**RAW DATA**
********************

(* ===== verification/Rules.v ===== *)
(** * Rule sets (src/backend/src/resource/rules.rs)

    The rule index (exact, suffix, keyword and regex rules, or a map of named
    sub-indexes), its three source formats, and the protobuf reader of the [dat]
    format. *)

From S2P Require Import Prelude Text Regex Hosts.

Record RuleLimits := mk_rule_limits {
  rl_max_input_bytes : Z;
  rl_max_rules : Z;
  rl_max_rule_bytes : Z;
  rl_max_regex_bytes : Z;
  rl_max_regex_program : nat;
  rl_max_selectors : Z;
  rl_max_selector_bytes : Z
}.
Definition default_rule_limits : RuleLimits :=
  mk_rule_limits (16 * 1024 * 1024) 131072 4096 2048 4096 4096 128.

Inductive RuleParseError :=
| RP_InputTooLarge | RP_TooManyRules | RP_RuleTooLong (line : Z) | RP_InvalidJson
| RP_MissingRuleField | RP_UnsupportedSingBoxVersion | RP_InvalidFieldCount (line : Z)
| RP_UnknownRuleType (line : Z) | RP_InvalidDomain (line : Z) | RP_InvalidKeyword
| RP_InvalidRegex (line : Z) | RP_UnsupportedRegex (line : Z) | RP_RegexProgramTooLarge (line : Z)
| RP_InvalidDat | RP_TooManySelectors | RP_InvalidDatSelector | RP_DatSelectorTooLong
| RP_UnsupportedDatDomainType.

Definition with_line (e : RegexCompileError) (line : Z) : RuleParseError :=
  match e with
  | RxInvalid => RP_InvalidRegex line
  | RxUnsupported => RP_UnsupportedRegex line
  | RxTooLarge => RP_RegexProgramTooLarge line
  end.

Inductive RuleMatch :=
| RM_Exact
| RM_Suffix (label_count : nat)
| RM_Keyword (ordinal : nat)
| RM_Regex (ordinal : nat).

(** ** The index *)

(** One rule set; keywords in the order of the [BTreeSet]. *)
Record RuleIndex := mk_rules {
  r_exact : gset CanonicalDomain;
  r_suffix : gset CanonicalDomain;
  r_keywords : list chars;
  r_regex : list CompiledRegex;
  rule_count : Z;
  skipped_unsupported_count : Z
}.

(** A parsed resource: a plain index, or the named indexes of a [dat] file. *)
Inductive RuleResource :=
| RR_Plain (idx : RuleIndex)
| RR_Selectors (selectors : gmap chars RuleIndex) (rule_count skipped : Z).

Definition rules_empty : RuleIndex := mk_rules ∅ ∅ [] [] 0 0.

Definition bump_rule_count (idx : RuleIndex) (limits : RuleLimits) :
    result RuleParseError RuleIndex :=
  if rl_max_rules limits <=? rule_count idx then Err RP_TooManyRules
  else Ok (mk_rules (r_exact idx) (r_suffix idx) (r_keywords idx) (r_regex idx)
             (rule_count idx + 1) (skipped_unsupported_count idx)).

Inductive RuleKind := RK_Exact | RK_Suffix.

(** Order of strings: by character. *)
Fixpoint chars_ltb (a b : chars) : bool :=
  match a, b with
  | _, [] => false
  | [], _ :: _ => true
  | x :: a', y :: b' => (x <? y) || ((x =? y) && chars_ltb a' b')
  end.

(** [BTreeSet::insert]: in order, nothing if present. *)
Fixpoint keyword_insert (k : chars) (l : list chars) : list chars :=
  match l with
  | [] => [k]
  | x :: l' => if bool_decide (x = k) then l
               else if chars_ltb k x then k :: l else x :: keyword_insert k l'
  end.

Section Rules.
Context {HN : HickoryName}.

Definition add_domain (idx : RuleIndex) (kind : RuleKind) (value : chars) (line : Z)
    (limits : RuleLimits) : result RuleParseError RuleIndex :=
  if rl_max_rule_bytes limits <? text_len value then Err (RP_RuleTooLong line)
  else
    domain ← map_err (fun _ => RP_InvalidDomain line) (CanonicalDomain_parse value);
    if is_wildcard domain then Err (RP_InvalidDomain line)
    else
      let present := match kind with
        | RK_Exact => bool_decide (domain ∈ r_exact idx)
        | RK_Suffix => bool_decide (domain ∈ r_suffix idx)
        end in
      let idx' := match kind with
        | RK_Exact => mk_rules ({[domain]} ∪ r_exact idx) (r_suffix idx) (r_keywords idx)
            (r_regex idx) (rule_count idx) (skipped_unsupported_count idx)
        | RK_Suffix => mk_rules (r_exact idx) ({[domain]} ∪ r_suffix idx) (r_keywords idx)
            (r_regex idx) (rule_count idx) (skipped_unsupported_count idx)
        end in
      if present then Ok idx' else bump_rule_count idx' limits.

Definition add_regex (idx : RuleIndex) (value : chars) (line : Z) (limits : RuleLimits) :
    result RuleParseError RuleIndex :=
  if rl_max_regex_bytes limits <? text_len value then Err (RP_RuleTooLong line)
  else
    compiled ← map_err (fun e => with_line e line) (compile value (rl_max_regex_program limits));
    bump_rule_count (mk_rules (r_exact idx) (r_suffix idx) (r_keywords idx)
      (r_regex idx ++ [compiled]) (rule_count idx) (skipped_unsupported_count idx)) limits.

********************

**PROBLEM STATEMENT**
From top to bottom, reproduce the material exactly.

**REPLY TO THE EXERCISE**
(* ===== verification/Rules.v ===== *)
(** * Rule sets (src/backend/src/resource/rules.rs)

    The rule index (exact, suffix, keyword and regex rules, or a map of named
    sub-indexes), its three source formats, and the protobuf reader of the [dat]
    format. *)

From S2P Require Import Prelude Text Regex Hosts.

Record RuleLimits := mk_rule_limits {
  rl_max_input_bytes : Z;
  rl_max_rules : Z;
  rl_max_rule_bytes : Z;
  rl_max_regex_bytes : Z;
  rl_max_regex_program : nat;
  rl_max_selectors : Z;
  rl_max_selector_bytes : Z
}.
Definition default_rule_limits : RuleLimits :=
  mk_rule_limits (16 * 1024 * 1024) 131072 4096 2048 4096 4096 128.

Inductive RuleParseError :=
| RP_InputTooLarge | RP_TooManyRules | RP_RuleTooLong (line : Z) | RP_InvalidJson
| RP_MissingRuleField | RP_UnsupportedSingBoxVersion | RP_InvalidFieldCount (line : Z)
| RP_UnknownRuleType (line : Z) | RP_InvalidDomain (line : Z) | RP_InvalidKeyword
| RP_InvalidRegex (line : Z) | RP_UnsupportedRegex (line : Z) | RP_RegexProgramTooLarge (line : Z)
| RP_InvalidDat | RP_TooManySelectors | RP_InvalidDatSelector | RP_DatSelectorTooLong
| RP_UnsupportedDatDomainType.

Definition with_line (e : RegexCompileError) (line : Z) : RuleParseError :=
  match e with
  | RxInvalid => RP_InvalidRegex line
  | RxUnsupported => RP_UnsupportedRegex line
  | RxTooLarge => RP_RegexProgramTooLarge line
  end.

Inductive RuleMatch :=
| RM_Exact
| RM_Suffix (label_count : nat)
| RM_Keyword (ordinal : nat)
| RM_Regex (ordinal : nat).

(** ** The index *)

(** One rule set; keywords in the order of the [BTreeSet]. *)
Record RuleIndex := mk_rules {
  r_exact : gset CanonicalDomain;
  r_suffix : gset CanonicalDomain;
  r_keywords : list chars;
  r_regex : list CompiledRegex;
  rule_count : Z;
  skipped_unsupported_count : Z
}.

(** A parsed resource: a plain index, or the named indexes of a [dat] file. *)
Inductive RuleResource :=
| RR_Plain (idx : RuleIndex)
| RR_Selectors (selectors : gmap chars RuleIndex) (rule_count skipped : Z).

Definition rules_empty : RuleIndex := mk_rules ∅ ∅ [] [] 0 0.

Definition bump_rule_count (idx : RuleIndex) (limits : RuleLimits) :
    result RuleParseError RuleIndex :=
  if rl_max_rules limits <=? rule_count idx then Err RP_TooManyRules
  else Ok (mk_rules (r_exact idx) (r_suffix idx) (r_keywords idx) (r_regex idx)
             (rule_count idx + 1) (skipped_unsupported_count idx)).

Inductive RuleKind := RK_Exact | RK_Suffix.

(** Order of strings: by character. *)
Fixpoint chars_ltb (a b : chars) : bool :=
  match a, b with
  | _, [] => false
  | [], _ :: _ => true
  | x :: a', y :: b' => (x <? y) || ((x =? y) && chars_ltb a' b')
  end.

(** [BTreeSet::insert]: in order, nothing if present. *)
Fixpoint keyword_insert (k : chars) (l : list chars) : list chars :=
  match l with
  | [] => [k]
  | x :: l' => if bool_decide (x = k) then l
               else if chars_ltb k x then k :: l else x :: keyword_insert k l'
  end.

Section Rules.
Context {HN : HickoryName}.

Definition add_domain (idx : RuleIndex) (kind : RuleKind) (value : chars) (line : Z)
    (limits : RuleLimits) : result RuleParseError RuleIndex :=
  if rl_max_rule_bytes limits <? text_len value then Err (RP_RuleTooLong line)
  else
    domain ← map_err (fun _ => RP_InvalidDomain line) (CanonicalDomain_parse value);
    if is_wildcard domain then Err (RP_InvalidDomain line)
    else
      let present := match kind with
        | RK_Exact => bool_decide (domain ∈ r_exact idx)
        | RK_Suffix => bool_decide (domain ∈ r_suffix idx)
        end in
      let idx' := match kind with
        | RK_Exact => mk_rules ({[domain]} ∪ r_exact idx) (r_suffix idx) (r_keywords idx)
            (r_regex idx) (rule_count idx) (skipped_unsupported_count idx)
        | RK_Suffix => mk_rules (r_exact idx) ({[domain]} ∪ r_suffix idx) (r_keywords idx)
            (r_regex idx) (rule_count idx) (skipped_unsupported_count idx)
        end in
      if present then Ok idx' else bump_rule_count idx' limits.

Definition add_regex (idx : RuleIndex) (value : chars) (line : Z) (limits : RuleLimits) :
    result RuleParseError RuleIndex :=
  if rl_max_regex_bytes limits <? text_len value then Err (RP_RuleTooLong line)
  else
    compiled ← map_err (fun e => with_line e line) (compile value (rl_max_regex_program limits));
    bump_rule_count (mk_rules (r_exact idx) (r_suffix idx) (r_keywords idx)
      (r_regex idx ++ [compiled]) (rule_count idx) (skipped_unsupported_count idx)) limits.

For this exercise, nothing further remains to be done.